Data extract |
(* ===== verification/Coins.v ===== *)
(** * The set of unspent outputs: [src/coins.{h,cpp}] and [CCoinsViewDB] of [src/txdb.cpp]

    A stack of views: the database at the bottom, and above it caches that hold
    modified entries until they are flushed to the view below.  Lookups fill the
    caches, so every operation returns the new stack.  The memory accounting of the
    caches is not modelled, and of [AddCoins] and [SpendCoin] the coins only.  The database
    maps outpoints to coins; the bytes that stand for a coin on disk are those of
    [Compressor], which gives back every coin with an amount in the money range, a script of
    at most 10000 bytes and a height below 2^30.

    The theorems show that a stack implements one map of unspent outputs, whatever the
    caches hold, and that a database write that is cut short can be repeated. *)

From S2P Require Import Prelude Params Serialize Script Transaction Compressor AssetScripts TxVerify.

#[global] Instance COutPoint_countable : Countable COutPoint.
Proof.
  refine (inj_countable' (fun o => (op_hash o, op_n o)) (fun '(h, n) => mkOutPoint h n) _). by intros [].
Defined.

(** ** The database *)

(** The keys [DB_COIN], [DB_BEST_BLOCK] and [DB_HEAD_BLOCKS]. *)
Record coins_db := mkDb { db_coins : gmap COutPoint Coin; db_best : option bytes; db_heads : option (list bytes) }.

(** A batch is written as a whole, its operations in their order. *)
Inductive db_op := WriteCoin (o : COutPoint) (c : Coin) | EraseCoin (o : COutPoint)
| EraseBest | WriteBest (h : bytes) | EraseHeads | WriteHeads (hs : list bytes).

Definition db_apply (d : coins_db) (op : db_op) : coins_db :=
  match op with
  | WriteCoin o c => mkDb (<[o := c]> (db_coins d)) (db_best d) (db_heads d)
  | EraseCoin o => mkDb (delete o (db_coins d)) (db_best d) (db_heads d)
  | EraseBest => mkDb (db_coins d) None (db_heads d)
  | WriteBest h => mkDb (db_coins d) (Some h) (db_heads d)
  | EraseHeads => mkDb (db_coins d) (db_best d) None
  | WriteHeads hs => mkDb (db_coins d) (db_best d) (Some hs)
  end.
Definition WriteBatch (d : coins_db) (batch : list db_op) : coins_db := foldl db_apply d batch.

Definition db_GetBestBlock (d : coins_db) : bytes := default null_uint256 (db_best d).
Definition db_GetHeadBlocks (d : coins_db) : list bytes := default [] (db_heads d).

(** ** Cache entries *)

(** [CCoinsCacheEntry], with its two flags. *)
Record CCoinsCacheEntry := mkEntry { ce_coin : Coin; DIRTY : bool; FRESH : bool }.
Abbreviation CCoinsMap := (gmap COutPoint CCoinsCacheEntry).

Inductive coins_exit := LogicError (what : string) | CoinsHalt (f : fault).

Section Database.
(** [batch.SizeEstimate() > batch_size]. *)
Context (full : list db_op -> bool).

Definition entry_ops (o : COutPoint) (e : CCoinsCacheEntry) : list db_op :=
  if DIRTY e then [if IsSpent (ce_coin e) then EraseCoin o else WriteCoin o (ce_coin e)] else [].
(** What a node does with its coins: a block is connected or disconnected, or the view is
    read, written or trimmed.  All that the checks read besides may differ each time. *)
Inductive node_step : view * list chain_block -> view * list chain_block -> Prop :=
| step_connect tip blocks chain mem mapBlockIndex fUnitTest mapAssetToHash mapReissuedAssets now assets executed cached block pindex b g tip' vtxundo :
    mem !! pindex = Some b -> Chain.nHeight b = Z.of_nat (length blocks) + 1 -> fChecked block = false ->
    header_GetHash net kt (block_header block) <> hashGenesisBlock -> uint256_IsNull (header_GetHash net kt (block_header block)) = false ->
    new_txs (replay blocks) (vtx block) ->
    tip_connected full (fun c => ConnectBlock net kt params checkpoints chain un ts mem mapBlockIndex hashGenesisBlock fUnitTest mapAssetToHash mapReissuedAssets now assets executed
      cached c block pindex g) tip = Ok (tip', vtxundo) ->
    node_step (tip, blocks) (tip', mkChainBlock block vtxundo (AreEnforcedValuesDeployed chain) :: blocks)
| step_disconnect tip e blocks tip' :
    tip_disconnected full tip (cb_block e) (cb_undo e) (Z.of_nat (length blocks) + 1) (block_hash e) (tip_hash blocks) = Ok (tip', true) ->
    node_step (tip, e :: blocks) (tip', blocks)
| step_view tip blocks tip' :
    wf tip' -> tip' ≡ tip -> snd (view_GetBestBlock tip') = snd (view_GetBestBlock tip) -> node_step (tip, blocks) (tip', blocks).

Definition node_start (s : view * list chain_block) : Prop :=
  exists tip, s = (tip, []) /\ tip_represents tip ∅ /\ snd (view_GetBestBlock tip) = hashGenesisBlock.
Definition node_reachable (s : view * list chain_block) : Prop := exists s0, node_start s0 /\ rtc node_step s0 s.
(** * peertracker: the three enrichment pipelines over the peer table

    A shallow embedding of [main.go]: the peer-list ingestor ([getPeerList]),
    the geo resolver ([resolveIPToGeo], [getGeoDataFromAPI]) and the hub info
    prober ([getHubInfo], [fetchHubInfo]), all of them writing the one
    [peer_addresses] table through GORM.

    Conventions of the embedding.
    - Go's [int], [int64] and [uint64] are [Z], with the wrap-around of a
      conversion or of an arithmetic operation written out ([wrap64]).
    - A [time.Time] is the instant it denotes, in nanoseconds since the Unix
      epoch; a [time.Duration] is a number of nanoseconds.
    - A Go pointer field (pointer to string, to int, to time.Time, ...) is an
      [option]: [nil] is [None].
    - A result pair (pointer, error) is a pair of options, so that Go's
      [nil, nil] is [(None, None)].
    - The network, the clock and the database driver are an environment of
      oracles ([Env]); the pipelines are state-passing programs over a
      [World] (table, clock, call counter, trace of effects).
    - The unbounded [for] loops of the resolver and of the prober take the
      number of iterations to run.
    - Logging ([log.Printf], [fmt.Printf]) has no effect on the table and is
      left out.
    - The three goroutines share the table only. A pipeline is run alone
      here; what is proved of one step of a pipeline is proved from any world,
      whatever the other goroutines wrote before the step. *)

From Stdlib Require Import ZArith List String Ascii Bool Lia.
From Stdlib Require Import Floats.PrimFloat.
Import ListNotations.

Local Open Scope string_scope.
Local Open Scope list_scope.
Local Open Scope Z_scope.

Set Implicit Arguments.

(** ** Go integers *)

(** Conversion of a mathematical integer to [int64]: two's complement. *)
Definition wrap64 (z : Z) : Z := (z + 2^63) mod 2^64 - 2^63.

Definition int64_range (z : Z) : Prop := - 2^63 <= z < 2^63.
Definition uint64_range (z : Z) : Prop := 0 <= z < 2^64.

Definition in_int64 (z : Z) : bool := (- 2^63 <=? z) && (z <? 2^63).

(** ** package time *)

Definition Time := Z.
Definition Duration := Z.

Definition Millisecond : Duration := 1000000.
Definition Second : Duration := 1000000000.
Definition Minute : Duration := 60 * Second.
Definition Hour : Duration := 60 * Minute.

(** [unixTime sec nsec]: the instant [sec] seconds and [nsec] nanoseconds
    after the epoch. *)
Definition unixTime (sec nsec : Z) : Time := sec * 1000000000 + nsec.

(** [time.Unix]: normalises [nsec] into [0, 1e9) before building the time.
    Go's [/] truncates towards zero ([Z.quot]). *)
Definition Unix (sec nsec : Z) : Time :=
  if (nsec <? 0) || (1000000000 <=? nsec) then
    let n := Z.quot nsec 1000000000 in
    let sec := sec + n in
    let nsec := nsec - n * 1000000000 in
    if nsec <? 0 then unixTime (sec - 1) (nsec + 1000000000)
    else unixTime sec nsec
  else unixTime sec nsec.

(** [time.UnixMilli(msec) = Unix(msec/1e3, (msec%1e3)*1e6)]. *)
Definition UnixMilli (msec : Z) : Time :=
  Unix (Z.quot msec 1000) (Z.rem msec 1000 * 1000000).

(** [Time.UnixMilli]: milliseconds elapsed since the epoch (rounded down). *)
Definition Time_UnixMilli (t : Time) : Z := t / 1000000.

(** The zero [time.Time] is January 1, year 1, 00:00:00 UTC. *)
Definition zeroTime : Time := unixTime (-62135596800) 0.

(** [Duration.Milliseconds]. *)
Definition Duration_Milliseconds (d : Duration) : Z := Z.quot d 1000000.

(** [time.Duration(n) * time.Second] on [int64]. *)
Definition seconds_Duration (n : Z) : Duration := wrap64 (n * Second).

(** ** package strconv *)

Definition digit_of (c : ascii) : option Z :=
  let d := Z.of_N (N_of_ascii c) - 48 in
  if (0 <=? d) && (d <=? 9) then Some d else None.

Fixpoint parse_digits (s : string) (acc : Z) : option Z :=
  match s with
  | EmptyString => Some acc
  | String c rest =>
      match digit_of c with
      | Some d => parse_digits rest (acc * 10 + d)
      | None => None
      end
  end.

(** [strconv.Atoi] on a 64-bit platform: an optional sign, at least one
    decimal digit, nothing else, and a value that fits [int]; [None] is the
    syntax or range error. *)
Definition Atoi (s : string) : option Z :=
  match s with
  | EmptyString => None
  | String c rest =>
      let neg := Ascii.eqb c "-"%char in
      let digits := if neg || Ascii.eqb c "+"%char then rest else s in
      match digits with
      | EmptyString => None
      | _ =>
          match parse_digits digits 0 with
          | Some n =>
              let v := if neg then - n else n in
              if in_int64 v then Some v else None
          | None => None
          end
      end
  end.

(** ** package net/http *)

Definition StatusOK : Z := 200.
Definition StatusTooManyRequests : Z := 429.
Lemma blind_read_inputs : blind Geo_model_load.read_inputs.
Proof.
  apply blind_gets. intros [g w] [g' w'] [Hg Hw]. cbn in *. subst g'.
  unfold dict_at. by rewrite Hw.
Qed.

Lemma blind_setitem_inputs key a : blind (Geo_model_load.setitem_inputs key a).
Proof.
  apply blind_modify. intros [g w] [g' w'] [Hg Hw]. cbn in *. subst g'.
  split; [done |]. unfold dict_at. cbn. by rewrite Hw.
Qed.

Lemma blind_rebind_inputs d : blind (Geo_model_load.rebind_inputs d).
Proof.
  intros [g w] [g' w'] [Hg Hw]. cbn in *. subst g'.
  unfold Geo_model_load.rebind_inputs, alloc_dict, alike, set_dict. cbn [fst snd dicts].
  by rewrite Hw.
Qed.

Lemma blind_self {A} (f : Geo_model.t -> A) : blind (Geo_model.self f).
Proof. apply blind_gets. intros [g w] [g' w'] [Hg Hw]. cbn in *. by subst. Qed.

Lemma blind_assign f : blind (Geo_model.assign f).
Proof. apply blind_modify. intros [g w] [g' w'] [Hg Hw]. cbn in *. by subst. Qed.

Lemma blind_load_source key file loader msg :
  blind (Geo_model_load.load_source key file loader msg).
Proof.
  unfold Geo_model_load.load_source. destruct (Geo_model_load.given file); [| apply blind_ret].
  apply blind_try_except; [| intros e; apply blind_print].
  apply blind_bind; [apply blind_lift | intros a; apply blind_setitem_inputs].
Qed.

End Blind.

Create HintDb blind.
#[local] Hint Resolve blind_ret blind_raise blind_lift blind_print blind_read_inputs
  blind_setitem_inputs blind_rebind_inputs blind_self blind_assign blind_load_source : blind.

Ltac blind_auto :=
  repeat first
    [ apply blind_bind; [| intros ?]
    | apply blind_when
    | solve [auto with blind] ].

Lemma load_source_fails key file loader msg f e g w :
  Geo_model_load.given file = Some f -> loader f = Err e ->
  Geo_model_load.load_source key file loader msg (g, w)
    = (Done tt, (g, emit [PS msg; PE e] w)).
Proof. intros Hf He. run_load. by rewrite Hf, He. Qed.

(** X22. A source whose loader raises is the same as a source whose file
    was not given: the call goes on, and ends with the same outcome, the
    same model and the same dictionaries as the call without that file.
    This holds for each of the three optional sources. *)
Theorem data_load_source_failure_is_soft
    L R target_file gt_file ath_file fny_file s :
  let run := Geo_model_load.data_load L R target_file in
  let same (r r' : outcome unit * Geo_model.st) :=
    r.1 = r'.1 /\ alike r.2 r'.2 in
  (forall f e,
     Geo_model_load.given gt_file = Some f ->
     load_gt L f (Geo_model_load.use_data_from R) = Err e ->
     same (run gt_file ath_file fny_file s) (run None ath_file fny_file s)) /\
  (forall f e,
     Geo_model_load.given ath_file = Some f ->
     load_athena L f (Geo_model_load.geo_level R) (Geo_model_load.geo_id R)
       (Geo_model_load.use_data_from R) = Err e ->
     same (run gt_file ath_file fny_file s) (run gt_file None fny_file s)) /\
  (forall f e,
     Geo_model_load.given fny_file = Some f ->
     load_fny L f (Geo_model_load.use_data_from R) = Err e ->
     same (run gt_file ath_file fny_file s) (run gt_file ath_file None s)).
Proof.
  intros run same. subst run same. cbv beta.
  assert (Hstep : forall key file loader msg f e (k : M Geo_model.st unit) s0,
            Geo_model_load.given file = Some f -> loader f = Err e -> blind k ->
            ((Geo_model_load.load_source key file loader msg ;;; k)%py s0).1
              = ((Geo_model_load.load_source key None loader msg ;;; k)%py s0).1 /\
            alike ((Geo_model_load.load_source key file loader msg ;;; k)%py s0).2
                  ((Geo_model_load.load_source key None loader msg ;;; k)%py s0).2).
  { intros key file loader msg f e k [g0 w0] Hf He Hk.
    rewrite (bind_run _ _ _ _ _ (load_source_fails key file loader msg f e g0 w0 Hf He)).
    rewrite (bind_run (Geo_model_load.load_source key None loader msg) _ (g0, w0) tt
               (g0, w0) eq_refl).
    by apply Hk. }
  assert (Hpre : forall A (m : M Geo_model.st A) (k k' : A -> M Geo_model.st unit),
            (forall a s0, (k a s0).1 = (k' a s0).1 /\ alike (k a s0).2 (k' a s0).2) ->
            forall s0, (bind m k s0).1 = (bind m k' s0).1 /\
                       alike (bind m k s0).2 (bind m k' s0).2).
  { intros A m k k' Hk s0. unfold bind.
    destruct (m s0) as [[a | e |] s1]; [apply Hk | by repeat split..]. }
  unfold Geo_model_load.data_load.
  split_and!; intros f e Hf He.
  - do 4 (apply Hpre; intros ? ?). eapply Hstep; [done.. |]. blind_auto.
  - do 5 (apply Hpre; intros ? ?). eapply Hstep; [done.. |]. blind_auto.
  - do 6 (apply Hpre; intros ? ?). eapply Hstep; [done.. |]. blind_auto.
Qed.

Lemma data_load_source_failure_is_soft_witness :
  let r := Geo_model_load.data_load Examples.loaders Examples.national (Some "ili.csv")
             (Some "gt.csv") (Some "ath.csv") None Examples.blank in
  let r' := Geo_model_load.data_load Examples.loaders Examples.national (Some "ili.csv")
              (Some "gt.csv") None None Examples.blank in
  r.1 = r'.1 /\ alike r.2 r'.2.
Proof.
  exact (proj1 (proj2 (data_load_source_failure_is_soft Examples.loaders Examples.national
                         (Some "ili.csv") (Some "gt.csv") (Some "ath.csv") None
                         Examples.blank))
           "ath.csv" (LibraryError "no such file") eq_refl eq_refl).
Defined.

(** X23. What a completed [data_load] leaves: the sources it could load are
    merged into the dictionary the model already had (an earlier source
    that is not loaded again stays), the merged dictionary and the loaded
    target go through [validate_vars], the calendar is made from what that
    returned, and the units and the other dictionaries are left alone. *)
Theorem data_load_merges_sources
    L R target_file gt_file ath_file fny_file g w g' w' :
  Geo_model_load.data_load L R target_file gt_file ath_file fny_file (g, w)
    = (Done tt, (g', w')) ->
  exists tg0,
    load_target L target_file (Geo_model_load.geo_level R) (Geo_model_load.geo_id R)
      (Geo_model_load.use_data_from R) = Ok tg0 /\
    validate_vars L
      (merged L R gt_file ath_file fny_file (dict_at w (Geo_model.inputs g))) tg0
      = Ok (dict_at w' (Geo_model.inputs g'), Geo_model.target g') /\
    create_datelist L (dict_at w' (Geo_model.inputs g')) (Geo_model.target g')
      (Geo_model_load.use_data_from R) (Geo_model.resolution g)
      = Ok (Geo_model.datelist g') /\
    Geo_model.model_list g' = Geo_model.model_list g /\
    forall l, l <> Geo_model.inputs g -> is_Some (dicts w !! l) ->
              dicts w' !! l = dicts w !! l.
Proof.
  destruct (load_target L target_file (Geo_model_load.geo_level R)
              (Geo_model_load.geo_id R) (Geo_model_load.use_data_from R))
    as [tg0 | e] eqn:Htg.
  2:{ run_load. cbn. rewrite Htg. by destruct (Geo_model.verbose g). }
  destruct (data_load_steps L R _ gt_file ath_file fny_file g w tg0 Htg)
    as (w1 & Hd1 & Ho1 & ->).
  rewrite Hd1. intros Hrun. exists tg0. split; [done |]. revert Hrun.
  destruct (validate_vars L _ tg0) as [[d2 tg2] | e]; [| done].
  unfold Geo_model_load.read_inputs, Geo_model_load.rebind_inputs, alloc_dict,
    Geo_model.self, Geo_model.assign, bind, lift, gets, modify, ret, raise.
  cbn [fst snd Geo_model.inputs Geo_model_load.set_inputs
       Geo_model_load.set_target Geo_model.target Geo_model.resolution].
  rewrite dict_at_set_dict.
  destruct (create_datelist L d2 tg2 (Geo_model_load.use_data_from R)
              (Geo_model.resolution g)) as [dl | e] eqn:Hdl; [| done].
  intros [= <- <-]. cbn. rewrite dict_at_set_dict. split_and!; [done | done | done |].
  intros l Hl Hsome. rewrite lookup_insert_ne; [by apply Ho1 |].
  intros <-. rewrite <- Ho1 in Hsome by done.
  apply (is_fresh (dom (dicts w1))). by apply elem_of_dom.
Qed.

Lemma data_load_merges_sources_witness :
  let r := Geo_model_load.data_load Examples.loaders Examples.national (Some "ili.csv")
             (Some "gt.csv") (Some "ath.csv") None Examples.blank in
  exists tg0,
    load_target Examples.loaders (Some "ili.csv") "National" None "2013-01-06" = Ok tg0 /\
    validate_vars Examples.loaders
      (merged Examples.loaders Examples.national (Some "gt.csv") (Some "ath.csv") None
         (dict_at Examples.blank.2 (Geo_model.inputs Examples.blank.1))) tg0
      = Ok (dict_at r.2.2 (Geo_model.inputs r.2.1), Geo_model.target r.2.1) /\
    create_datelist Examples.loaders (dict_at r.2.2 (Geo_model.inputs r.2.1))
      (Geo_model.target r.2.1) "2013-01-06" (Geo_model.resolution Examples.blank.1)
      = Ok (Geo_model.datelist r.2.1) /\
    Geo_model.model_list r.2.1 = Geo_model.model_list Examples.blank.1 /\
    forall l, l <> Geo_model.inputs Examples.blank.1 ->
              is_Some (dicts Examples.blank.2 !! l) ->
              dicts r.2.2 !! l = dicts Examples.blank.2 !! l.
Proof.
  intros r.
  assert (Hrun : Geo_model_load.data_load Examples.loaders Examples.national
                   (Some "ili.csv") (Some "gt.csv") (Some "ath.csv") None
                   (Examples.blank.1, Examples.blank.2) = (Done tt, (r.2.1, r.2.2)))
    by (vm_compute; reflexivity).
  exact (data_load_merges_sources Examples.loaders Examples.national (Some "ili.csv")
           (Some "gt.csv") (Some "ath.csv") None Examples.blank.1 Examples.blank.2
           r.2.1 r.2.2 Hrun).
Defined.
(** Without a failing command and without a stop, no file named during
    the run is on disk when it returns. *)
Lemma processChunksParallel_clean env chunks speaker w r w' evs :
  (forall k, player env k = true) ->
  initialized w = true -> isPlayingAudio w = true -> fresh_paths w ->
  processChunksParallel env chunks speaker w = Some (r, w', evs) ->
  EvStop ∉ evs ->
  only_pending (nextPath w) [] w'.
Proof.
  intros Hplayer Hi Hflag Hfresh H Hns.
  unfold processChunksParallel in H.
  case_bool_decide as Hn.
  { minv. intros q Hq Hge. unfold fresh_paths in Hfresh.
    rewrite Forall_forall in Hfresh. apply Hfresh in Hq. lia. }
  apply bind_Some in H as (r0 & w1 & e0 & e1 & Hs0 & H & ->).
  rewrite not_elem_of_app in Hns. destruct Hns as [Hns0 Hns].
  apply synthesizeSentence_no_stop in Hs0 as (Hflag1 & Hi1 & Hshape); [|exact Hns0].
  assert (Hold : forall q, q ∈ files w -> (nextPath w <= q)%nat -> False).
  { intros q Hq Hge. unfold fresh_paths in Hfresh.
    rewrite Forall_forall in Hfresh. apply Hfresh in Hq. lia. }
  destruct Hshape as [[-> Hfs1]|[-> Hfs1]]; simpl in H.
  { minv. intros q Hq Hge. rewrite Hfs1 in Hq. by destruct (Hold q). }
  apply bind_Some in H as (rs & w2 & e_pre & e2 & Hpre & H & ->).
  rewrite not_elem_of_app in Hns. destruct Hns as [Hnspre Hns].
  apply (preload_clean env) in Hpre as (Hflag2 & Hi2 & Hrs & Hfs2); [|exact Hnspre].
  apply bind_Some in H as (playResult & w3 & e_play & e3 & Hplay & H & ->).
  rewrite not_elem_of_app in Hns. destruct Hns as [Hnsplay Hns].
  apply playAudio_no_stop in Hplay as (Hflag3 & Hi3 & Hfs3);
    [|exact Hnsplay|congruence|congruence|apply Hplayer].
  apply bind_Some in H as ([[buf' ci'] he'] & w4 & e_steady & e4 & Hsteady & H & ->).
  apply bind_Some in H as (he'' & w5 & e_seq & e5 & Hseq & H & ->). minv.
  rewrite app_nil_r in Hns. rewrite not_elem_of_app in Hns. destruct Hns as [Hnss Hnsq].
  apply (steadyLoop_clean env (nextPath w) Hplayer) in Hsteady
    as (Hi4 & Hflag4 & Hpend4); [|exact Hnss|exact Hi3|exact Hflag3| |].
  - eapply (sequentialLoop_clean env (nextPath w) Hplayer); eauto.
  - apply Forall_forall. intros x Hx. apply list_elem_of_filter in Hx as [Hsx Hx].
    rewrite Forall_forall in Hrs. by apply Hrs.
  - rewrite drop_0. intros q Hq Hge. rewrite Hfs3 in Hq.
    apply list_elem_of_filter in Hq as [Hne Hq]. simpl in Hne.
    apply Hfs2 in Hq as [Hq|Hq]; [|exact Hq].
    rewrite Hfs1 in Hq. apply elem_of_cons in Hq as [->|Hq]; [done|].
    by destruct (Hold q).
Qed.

Task directions | Take the entries above and copy out all lines with the string "written".

Final answer |
(** A batch is written as a whole, its operations in their order. *)
    read, written or trimmed.  All that the checks read besides may differ each time. *)
      conversion or of an arithmetic operation written out ([wrap64]).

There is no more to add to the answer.